A polícia do Equador apreendeu um carregamento de explosivos que seria enviado à Colômbia para atos terroristas, neste domingo. A operação ocorreu na província de Carchi, na fronteira com a Colômbia. Dois equatorianos foram presos durante a ação, batizada de Vitória.
Operação Vitória e detalhes da apreensão
O carregamento de explosivos, considerado “significativo” pelas autoridades, foi interceptado quando era transportado em um pequeno caminhão vindo da província de El Oro, na fronteira com o Peru. O destino final seria a Colômbia, país que enfrenta uma grave crise de violência. Os detidos foram identificados como Luis Aníbal Ch. B. e Karla Esmeralda Ch. P., que escondiam o material em sacolas de plástico e náilon.
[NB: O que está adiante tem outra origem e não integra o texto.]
(** * Thumbnail generator (script.py): a shallow embedding and its properties

    The script reads a JSON manifest of MP4 files, keeps one record per
    identifier, resolves a seek offset for each retained record (title
    parse, then ffprobe, then the constant 30) and shells out to ffmpeg
    to grab a frame.

    Modelling conventions.
    - A Python [str] is a [str]: a sequence of code points, each a
      [char] (a number). Literals are written in UTF-8 and read as the
      code points they encode.
    - The interpreter is CPython 3.11 with its defaults: the character
      classes of [str.isspace], [str.strip], [int] and of the regular
      expressions are those of Unicode 14.0.0, and [int] refuses a
      literal of more than 4300 digits.
    - A Python [float] is a binary64 [float] of the kernel; a Python [int]
      is a [Z].
    - Exceptions are values of [exn]; code that can raise lives in the
      error monad [res] (pure code) or in [M] (code with effects).
    - Everything outside the interpreter (subprocesses, the file system,
      the contents of the manifest) is reached through the [World] class;
      every theorem holds for every instance of it.
    - [print] always succeeds: standard output takes every string the
      script writes. *)

From Stdlib Require Import ZArith NArith List Bool Arith Lia.
From Stdlib Require Import Strings.Byte.
From Stdlib Require Import PrimFloat SpecFloat FloatOps.
Import ListNotations.

Set Implicit Arguments.

(* ================================================================= *)
(** ** Characters and strings *)

Declare Scope pychar_scope.
Delimit Scope pychar_scope with pychar.

(** A character is its code point. *)
Definition char : Type := N.
Bind Scope pychar_scope with char.

Definition char_of_byte (b : byte) : N := Byte.to_N b.

Definition byte_of_char (c : N) : option byte :=
  if (c <? 128)%N then Byte.of_N c else None.

(** An ASCII character between quotes is its code point. *)
String Notation N char_of_byte byte_of_char : pychar_scope.

Definition char_eqb (a b : char) : bool := N.eqb a b.

Inductive str : Type :=
| EmptyString
| String (c : char) (s : str).

Declare Scope str_scope.
Delimit Scope str_scope with str.
Bind Scope str_scope with str.

(** The payload of a continuation byte of UTF-8. *)
Definition utf8_cont (b : byte) : option N :=
  let n := Byte.to_N b in
  if ((128 <=? n) && (n <? 192))%N then Some (n - 128)%N else None.

(** The code points a sequence of bytes encodes in UTF-8. *)
Fixpoint utf8_decode (bs : list byte) : option str :=
  match bs with
  | [] => Some EmptyString
  | b :: r =>
      let n := Byte.to_N b in
      if (n <? 128)%N then option_map (String n) (utf8_decode r)
      else if (n <? 192)%N then None
      else if (n <? 224)%N then
        match r with
        | b1 :: r1 =>
            match utf8_cont b1 with
            | Some c1 =>
                option_map (String ((n - 192) * 64 + c1)%N) (utf8_decode r1)
            | None => None
            end
        | _ => None
        end
      else if (n <? 240)%N then
        match r with
        | b1 :: b2 :: r2 =>
            match utf8_cont b1, utf8_cont b2 with
            | Some c1, Some c2 =>
                option_map (String (((n - 224) * 64 + c1) * 64 + c2)%N)
                  (utf8_decode r2)
            | _, _ => None
            end
        | _ => None
        end
      else
        match r with
        | b1 :: b2 :: b3 :: r3 =>
            match utf8_cont b1, utf8_cont b2, utf8_cont b3 with
            | Some c1, Some c2, Some c3 =>
                option_map
                  (String ((((n - 240) * 64 + c1) * 64 + c2) * 64 + c3)%N)
                  (utf8_decode r3)
            | _, _, _ => None
            end
        | _ => None
        end
  end.

Definition utf8_byte (n : N) : byte :=
  match Byte.of_N n with
  | Some b => b
  | None => x00
  end.

Definition utf8_char (c : char) : list byte :=
  (if c <? 128 then [utf8_byte c]
   else if c <? 2048 then
     [utf8_byte (192 + c / 64); utf8_byte (128 + c mod 64)]
   else if c <? 65536 then
     [utf8_byte (224 + c / 4096); utf8_byte (128 + (c / 64) mod 64);
      utf8_byte (128 + c mod 64)]
   else
     [utf8_byte (240 + c / 262144); utf8_byte (128 + (c / 4096) mod 64);
      utf8_byte (128 + (c / 64) mod 64); utf8_byte (128 + c mod 64)])%N.

Fixpoint utf8_encode (s : str) : list byte :=
  match s with
  | EmptyString => []
  | String c r => (utf8_char c ++ utf8_encode r)%list
  end.

(** A string between quotes is the sequence of code points of its
    UTF-8 text. *)
String Notation str utf8_decode utf8_encode : str_scope.

(** [s + t] *)
Fixpoint append (s t : str) : str :=
  match s with
  | EmptyString => t
  | String c r => String c (append r t)
  end.

Infix "++" := append : str_scope.

Local Open Scope Z_scope.
Local Open Scope str_scope.

(* ================================================================= *)
(** ** Exceptions and the error monad of pure code *)

Inductive exn_class : Type :=
| TimeoutExpired
| CalledProcessError
| FileNotFoundError
| OSError
| ValueError
| TypeError
| OverflowError.

(** An exception: its class and its message ([str(e)]); where CPython
    completes a message with a value (the [repr] of a literal, a
    command and its status), the fixed part of the message is kept.
    All the classes above derive from [Exception]. *)
Record exn : Type := Exn { exn_cls : exn_class; exn_msg : str }.

Inductive res (A : Type) : Type :=
| Ok (a : A)
| Err (e : exn).
Arguments Ok {A} a.
Arguments Err {A} e.

Definition res_bind {A B} (x : res A) (f : A -> res B) : res B :=
  match x with
  | Ok a => f a
  | Err e => Err e
  end.

(* ================================================================= *)
(** ** Python strings *)

Module PyStr.

(** [len(s)] *)
Fixpoint length (s : str) : nat :=
  match s with
  | EmptyString => O
  | String _ r => S (length r)
  end.

(** [s == t] *)
Fixpoint eqb (s t : str) : bool :=
  match s, t with
  | EmptyString, EmptyString => true
  | String a s', String b t' => char_eqb a b && eqb s' t'
  | _, _ => false
  end.

(** [s[:n]] *)
Fixpoint take (n : nat) (s : str) : str :=
  match n, s with
  | S n', String c r => String c (take n' r)
  | _, _ => EmptyString
  end.

(** The whitespace of Unicode 14.0.0: the characters [str.isspace]
    accepts and [str.strip] removes, which are also those the class of
    blanks of [re] matches in a [str] pattern. *)
Definition whitespace : list char :=
  [9; 10; 11; 12; 13; 28; 29; 30; 31; 32; 133; 160; 5760;
   8192; 8193; 8194; 8195; 8196; 8197; 8198; 8199; 8200; 8201; 8202;
   8232; 8233; 8239; 8287; 12288]%N.

Definition is_space (c : char) : bool := existsb (N.eqb c) whitespace.

(** The digit zero of each run of ten decimal digits of Unicode 14.0.0
    (general category Nd); the digits of a run follow its zero in
    order. *)
Definition digit_zeros : list char :=
  [48; 1632; 1776; 1984; 2406; 2534; 2662; 2790; 2918; 3046; 3174; 3302;
   3430; 3558; 3664; 3792; 3872; 4160; 4240; 6112; 6160; 6470; 6608;
   6784; 6800; 6992; 7088; 7232; 7248; 42528; 43216; 43264; 43472; 43504;
   43600; 44016; 65296; 66720; 68912; 69734; 69872; 69942; 70096; 70384;
   70736; 70864; 71248; 71360; 71472; 71904; 72016; 72784; 73040; 73120;
   92768; 92864; 93008; 120782; 120792; 120802; 120812; 120822; 123200;
   123632; 125264; 130032]%N.

Fixpoint decimal_in (zeros : list char) (c : char) : option Z :=
  match zeros with
  | [] => None
  | z :: rest =>
      if ((z <=? c) && (c <? z + 10))%N then Some (Z.of_N (c - z))
      else decimal_in rest c
  end.

(** [unicodedata.decimal(c)], [None] when [c] is no decimal digit. *)
Definition decimal_value (c : char) : option Z := decimal_in digit_zeros c.

(** [str.isdecimal] on one character, which is also what the class of
    digits of [re] matches in a [str] pattern, and what [int] reads as
    a digit. *)
Definition is_digit (c : char) : bool :=
  match decimal_value c with
  | Some _ => true
  | None => false
  end.

Definition digit_val (c : char) : Z :=
  match decimal_value c with
  | Some d => d
  | None => 0
  end.

(** [s.replace(c, '')] for a one-character [c]. *)
Fixpoint remove_char (c : char) (s : str) : str :=
  match s with
  | EmptyString => EmptyString
  | String x r => if char_eqb x c then remove_char c r
                  else String x (remove_char c r)
  end.
(** * A K&R-style storage allocator: malloc, free, realloc (malloc.c)

    The development embeds the allocator of [malloc.c] over a byte-addressed
    memory and proves properties of its free list.

    Target: LP64, little endian.  [sizeof(Header) = 16]; the union holds a
    pointer at offset 0 (8 bytes) and an [unsigned] at offset 8 (4 bytes);
    [unsigned] is 32 bits wide, [size_t] 64 bits wide.  Unsigned arithmetic
    is written with its reduction modulo [2^32] or [2^64]. *)

From Stdlib Require Import ZArith List Lia Bool Arith Permutation.
Import ListNotations.
Local Open Scope Z_scope.

(** ** Platform constants *)

Definition UINT_MOD : Z := 2 ^ 32.
Definition SIZE_MOD : Z := 2 ^ 64.
Definition sizeof_Header : Z := 16.
Definition NALLOC : Z := 1024.
Definition NULL : Z := 0.
(** [(void * ) -1], the failure value of [sbrk] and [mmap]. *)
Definition FAILED : Z := -1.

(** ** Byte memory *)

Module Mem.

Definition mem := Z -> Z.

Definition upd (m : mem) (a v : Z) : mem :=
  fun x => if x =? a then v else m x.

(** Little-endian load and store of an [n]-byte unsigned integer. *)
Fixpoint load (n : nat) (m : mem) (a : Z) : Z :=
  match n with
  | O => 0
  | S k => m a mod 256 + 256 * load k m (a + 1)
  end.

Fixpoint store (n : nat) (m : mem) (a v : Z) : mem :=
  match n with
  | O => m
  | S k => store k (upd m a (v mod 256)) (a + 1) (v / 256)
  end.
A descoberta ocorreu durante uma operação de rotina na localidade de San Gabriel, quando policiais realizavam controles preventivos. Segundo comunicado divulgado no X, “identificamos material explosivo que seria usado na execução de atos terroristas na Colômbia”.
Contexto da violência na Colômbia
A Colômbia vive sua pior onda de violência em uma década, impulsionada por ações de guerrilheiros e máfias envolvidas com narcotráfico, extorsão e mineração ilegal. O recente aumento nos ataques violentos preocupa autoridades e a população.
Atentados recentes e contexto político
Na última quinta-feira, um ataque com caminhão-bomba em Cali deixou seis mortos e mais de 60 feridos. Dois guerrilheiros foram presos e acusados de homicídio e outros crimes, segundo o Ministério Público colombiano. No mesmo dia, outro grupo guerrilheiro matou 13 policiais em Antioquia, após derrubar um helicóptero usando drone e fuzis.
Autoridades atribuem esses atentados a dissidências das Farc que rejeitaram o acordo de paz de 2016. O acordo trouxe tranquilidade ao país, mas também abriu espaço para que grupos dissidentes, paramilitares e cartéis disputassem o controle de territórios.
Essas dissidências são responsabilizadas por dezenas de ataques recentes, incluindo o assassinato do senador de direita e pré-candidato à presidência Miguel Uribe Turbay.